**Exercise description:** Search the listing below for the line containing "(** C9 (amended).". From there through the line containing "left. split; [reflexivity|congruence].", transcribe every line exactly, both ends included.

==============================

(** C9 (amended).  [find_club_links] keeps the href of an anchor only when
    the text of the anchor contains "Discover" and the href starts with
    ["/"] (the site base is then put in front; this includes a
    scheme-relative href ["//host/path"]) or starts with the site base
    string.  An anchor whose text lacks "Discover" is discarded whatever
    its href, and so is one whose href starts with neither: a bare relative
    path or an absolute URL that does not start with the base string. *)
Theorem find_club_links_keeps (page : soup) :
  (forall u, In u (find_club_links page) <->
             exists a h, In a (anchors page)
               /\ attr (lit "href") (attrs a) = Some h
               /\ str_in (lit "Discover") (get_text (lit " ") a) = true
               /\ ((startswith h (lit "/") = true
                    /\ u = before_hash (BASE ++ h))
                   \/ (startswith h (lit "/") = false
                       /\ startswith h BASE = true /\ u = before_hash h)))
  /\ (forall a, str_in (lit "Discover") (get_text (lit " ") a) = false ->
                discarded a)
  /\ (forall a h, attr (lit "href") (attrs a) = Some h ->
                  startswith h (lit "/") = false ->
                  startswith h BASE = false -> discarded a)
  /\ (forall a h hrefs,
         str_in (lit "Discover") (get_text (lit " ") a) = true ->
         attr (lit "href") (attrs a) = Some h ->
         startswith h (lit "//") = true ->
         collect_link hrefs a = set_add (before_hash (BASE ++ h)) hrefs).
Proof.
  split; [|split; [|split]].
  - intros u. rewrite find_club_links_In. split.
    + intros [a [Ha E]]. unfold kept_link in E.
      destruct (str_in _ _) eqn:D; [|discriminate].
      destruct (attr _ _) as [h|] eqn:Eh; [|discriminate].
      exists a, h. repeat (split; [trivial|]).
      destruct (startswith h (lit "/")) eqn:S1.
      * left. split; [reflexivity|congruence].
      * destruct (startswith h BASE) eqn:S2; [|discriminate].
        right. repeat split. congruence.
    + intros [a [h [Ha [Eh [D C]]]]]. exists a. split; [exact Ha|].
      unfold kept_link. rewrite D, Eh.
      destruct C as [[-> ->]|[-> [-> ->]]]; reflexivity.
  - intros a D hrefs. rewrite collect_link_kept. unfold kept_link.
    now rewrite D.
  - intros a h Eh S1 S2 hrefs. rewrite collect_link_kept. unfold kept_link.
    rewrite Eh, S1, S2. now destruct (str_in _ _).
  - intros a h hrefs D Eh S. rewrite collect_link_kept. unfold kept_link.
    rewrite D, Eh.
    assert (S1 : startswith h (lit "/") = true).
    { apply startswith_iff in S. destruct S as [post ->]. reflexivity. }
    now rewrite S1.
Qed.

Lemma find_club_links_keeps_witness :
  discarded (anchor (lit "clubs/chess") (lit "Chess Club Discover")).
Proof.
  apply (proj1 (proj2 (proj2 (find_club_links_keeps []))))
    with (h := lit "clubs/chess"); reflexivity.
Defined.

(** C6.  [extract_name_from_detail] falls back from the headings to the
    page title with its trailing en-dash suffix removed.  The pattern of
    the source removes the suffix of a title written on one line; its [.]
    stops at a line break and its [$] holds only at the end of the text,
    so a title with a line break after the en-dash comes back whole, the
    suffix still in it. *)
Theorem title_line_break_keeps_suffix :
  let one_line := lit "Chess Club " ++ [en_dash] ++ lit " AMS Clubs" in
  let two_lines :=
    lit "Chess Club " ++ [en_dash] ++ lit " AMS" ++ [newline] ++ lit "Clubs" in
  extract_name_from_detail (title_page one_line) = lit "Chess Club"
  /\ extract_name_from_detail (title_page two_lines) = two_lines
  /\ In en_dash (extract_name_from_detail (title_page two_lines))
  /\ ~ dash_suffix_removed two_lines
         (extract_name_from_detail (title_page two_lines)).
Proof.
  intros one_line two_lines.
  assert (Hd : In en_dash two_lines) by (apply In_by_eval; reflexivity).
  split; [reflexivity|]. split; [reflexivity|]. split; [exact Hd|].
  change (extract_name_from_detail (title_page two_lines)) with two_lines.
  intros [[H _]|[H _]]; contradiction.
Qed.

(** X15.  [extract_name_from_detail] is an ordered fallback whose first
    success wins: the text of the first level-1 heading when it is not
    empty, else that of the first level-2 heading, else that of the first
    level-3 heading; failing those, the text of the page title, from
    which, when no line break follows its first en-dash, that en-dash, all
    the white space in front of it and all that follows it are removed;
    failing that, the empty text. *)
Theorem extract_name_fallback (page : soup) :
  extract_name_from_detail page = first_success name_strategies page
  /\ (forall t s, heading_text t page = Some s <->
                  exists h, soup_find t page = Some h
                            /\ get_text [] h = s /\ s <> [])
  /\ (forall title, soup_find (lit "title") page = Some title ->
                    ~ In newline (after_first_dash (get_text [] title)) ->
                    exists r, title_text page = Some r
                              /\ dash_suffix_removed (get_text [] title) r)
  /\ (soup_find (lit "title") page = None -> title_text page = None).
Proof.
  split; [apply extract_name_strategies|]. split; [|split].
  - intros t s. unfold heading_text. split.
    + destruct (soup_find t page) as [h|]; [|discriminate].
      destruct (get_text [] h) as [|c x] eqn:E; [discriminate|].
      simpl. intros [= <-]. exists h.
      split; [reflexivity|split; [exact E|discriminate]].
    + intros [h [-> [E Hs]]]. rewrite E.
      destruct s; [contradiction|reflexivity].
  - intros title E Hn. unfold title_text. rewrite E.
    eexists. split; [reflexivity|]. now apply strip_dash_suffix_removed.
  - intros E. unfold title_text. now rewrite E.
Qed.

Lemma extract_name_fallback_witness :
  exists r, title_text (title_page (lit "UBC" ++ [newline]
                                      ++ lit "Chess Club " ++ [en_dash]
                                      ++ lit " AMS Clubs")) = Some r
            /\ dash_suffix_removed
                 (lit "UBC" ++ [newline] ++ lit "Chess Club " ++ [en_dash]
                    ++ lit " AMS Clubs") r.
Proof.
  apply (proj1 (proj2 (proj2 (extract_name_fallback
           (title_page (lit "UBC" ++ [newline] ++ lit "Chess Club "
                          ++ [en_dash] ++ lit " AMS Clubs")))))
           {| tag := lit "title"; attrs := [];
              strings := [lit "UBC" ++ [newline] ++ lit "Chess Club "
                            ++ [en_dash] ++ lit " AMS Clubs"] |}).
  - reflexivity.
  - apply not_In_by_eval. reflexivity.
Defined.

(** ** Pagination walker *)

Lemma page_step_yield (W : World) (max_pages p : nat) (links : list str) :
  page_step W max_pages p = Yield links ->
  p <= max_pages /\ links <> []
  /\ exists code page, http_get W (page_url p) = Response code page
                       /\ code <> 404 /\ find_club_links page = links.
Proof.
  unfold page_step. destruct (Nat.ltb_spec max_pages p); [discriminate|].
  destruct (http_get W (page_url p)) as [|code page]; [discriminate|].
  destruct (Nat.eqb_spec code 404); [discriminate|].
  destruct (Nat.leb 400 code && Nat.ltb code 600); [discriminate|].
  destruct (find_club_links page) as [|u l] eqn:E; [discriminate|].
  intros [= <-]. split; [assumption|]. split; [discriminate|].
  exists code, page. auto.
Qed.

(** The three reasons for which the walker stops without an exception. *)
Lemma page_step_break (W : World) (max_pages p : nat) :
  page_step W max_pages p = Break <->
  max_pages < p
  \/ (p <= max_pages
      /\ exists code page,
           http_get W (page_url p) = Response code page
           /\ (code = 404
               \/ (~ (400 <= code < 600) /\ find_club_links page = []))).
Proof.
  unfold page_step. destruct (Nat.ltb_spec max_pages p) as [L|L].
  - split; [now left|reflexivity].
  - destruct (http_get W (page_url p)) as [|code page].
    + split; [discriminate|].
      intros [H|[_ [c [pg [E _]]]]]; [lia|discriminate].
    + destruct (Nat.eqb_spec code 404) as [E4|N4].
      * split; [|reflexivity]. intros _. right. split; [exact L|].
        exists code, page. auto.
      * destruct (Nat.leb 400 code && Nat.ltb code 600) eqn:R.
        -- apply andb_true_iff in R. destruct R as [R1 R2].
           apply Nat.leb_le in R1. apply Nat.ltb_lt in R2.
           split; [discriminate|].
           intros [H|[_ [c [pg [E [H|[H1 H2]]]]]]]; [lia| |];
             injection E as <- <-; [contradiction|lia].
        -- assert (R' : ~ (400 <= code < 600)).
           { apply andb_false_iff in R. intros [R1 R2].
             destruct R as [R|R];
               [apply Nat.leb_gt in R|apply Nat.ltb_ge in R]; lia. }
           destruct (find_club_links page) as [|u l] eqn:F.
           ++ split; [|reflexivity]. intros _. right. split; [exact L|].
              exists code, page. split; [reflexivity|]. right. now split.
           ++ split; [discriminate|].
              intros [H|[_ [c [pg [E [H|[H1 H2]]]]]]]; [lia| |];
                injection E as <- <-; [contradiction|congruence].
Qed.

==============================

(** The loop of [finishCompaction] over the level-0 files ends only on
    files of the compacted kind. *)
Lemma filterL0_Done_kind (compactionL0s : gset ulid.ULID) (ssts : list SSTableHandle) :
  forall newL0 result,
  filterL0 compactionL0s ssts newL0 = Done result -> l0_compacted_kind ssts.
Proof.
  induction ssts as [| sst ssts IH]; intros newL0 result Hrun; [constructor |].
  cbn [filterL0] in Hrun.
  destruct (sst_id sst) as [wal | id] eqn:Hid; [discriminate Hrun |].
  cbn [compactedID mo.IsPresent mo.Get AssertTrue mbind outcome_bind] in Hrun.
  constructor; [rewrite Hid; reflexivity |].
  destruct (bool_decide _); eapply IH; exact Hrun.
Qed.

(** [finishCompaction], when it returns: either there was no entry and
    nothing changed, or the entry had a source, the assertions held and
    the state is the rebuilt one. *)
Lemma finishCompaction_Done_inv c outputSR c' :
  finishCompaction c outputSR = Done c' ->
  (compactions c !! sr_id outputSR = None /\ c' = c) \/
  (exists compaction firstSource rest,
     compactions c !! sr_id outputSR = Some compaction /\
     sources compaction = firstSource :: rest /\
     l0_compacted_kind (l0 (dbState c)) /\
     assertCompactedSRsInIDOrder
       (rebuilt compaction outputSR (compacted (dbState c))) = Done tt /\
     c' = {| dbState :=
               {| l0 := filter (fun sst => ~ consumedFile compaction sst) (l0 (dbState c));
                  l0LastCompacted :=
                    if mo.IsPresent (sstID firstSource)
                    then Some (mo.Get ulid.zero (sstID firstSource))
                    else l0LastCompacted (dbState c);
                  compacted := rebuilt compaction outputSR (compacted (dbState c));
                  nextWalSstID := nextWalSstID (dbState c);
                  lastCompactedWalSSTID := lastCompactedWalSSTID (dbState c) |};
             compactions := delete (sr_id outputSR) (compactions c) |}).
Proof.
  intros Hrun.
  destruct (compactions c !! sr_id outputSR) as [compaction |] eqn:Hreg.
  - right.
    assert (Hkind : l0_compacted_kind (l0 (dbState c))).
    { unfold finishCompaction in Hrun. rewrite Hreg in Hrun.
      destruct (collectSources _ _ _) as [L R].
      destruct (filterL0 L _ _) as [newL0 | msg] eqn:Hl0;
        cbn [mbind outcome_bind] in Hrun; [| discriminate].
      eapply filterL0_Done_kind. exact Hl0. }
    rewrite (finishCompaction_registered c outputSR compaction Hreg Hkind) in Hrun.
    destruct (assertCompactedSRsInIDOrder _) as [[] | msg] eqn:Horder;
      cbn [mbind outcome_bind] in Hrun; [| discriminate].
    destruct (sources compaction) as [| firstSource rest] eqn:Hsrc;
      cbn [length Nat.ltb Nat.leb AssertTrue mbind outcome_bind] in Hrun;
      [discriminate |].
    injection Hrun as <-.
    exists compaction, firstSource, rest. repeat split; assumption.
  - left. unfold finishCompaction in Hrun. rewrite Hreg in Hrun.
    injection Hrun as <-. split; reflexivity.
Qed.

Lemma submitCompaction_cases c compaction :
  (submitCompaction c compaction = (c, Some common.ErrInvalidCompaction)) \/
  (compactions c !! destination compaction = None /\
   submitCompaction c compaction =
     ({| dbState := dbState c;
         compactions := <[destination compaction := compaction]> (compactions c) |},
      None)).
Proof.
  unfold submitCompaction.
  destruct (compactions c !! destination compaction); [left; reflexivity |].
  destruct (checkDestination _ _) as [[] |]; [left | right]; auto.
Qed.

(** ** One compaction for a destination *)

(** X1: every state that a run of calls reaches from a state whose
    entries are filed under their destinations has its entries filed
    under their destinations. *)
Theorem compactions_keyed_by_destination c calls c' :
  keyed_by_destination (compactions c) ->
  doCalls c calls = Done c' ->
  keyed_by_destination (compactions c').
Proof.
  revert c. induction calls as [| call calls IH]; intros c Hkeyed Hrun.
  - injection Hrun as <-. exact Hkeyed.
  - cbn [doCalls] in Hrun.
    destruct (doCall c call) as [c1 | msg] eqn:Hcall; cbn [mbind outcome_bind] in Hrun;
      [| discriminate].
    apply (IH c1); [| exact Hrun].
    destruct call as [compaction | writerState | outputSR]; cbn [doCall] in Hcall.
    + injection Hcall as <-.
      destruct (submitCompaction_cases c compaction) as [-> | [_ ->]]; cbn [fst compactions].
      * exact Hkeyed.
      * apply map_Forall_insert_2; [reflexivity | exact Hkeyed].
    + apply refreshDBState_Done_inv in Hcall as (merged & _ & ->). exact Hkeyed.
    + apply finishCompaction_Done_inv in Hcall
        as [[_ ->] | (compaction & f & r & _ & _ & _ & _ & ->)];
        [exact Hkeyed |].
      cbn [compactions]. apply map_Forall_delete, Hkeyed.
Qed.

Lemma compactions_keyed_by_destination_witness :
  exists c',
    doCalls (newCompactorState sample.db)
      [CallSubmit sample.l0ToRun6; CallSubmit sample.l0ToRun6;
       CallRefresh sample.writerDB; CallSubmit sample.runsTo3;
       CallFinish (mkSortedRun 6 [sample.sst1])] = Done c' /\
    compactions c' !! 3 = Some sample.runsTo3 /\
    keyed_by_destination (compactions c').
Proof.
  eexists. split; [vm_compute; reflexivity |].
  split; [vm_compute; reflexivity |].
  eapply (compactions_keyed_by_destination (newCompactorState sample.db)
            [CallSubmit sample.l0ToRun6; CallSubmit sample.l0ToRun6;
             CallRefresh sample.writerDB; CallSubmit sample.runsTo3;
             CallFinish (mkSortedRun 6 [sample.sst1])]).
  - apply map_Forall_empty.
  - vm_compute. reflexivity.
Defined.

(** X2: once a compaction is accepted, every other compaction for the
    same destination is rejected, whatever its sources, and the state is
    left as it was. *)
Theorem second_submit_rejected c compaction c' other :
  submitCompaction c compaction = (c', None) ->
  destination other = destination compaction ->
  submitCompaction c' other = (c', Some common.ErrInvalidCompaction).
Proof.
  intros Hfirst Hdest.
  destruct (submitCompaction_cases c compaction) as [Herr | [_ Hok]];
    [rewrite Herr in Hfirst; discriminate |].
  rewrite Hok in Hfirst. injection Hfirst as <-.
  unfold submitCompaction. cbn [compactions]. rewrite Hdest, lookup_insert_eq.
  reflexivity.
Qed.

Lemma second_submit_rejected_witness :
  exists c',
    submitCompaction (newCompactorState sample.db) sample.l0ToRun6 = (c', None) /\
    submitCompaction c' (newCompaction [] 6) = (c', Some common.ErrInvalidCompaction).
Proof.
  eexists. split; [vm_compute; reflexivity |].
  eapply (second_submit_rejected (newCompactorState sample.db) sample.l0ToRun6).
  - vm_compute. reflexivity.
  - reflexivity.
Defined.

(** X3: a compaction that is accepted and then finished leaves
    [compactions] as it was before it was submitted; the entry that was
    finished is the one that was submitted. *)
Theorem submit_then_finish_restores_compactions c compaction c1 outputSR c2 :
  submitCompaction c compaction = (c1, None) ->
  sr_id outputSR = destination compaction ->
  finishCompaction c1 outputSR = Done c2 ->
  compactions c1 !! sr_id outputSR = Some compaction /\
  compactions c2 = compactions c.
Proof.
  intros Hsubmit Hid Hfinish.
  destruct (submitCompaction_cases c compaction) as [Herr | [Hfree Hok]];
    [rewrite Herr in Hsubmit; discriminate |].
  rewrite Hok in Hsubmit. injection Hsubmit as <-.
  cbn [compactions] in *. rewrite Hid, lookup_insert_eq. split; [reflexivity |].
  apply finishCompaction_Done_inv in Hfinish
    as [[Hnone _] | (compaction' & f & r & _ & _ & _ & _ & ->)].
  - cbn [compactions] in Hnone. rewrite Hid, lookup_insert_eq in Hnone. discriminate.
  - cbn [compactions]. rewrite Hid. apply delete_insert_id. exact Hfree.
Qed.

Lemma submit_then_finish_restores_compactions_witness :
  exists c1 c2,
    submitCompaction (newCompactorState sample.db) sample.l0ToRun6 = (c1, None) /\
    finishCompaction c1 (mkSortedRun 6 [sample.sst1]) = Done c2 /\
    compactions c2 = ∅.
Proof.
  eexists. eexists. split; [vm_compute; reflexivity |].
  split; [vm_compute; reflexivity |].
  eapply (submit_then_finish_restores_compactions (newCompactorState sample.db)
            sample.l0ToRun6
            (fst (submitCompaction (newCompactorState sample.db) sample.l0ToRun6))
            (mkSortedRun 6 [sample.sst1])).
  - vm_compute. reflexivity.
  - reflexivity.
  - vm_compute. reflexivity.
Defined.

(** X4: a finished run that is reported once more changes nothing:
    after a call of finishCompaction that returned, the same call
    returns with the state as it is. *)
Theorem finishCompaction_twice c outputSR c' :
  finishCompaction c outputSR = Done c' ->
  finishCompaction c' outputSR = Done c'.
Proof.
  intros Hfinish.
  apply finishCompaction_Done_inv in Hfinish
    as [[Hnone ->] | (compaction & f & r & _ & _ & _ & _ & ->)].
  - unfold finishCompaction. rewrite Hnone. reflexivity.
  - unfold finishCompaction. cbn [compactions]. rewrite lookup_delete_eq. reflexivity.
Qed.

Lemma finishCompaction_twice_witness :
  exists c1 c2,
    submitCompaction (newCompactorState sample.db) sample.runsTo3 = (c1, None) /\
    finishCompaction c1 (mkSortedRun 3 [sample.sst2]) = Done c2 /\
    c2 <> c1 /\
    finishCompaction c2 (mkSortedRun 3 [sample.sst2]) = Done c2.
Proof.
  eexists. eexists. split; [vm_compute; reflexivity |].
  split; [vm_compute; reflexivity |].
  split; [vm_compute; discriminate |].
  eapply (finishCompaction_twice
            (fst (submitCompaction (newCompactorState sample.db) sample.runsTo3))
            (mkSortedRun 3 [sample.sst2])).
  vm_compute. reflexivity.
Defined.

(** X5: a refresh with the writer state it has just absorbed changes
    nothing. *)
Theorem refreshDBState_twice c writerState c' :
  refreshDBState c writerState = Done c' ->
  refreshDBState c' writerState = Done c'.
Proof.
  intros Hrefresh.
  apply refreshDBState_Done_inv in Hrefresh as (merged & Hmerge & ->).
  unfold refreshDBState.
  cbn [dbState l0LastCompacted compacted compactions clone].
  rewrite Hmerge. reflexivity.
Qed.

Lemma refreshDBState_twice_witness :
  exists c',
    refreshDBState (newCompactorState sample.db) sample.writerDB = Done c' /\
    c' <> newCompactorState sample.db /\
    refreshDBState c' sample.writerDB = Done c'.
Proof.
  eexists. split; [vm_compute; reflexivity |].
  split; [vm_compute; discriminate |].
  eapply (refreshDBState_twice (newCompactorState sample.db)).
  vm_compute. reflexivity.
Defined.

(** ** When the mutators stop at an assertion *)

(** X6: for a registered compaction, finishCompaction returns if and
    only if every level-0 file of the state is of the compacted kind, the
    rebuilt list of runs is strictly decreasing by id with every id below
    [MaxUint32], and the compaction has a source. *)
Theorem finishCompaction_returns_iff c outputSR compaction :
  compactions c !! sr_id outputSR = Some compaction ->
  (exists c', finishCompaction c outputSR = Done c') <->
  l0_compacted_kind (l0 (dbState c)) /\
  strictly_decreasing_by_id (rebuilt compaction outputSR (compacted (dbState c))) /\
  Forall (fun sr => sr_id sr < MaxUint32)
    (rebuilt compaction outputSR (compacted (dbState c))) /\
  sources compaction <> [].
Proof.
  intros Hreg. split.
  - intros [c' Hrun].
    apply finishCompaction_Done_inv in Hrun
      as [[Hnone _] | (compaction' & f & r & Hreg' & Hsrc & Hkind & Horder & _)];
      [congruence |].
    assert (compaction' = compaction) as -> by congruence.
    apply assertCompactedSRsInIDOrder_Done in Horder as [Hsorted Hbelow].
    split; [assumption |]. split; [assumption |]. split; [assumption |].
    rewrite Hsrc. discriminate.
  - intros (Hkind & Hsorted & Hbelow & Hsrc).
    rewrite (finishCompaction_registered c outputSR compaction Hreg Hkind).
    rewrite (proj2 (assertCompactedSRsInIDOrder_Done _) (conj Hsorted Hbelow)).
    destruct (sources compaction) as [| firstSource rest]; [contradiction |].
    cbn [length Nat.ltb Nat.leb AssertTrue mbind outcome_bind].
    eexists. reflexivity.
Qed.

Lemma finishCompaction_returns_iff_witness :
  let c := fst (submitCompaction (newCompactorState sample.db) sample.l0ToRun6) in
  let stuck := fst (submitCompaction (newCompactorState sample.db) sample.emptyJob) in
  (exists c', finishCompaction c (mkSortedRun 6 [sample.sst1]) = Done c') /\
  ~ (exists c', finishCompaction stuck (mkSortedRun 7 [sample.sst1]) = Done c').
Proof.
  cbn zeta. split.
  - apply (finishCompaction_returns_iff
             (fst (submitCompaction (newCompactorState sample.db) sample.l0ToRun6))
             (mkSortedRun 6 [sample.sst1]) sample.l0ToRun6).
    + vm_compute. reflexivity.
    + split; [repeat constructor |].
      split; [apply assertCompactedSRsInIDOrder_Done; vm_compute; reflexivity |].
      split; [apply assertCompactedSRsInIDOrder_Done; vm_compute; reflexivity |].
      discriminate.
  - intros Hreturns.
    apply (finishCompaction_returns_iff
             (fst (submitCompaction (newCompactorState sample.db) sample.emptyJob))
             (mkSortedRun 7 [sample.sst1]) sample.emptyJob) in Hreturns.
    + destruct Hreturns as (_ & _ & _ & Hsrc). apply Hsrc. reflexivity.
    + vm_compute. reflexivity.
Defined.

==============================

**Answer for the task:**
(** C9 (amended).  [find_club_links] keeps the href of an anchor only when
    the text of the anchor contains "Discover" and the href starts with
    ["/"] (the site base is then put in front; this includes a
    scheme-relative href ["//host/path"]) or starts with the site base
    string.  An anchor whose text lacks "Discover" is discarded whatever
    its href, and so is one whose href starts with neither: a bare relative
    path or an absolute URL that does not start with the base string. *)
Theorem find_club_links_keeps (page : soup) :
  (forall u, In u (find_club_links page) <->
             exists a h, In a (anchors page)
               /\ attr (lit "href") (attrs a) = Some h
               /\ str_in (lit "Discover") (get_text (lit " ") a) = true
               /\ ((startswith h (lit "/") = true
                    /\ u = before_hash (BASE ++ h))
                   \/ (startswith h (lit "/") = false
                       /\ startswith h BASE = true /\ u = before_hash h)))
  /\ (forall a, str_in (lit "Discover") (get_text (lit " ") a) = false ->
                discarded a)
  /\ (forall a h, attr (lit "href") (attrs a) = Some h ->
                  startswith h (lit "/") = false ->
                  startswith h BASE = false -> discarded a)
  /\ (forall a h hrefs,
         str_in (lit "Discover") (get_text (lit " ") a) = true ->
         attr (lit "href") (attrs a) = Some h ->
         startswith h (lit "//") = true ->
         collect_link hrefs a = set_add (before_hash (BASE ++ h)) hrefs).
Proof.
  split; [|split; [|split]].
  - intros u. rewrite find_club_links_In. split.
    + intros [a [Ha E]]. unfold kept_link in E.
      destruct (str_in _ _) eqn:D; [|discriminate].
      destruct (attr _ _) as [h|] eqn:Eh; [|discriminate].
      exists a, h. repeat (split; [trivial|]).
      destruct (startswith h (lit "/")) eqn:S1.
      * left. split; [reflexivity|congruence].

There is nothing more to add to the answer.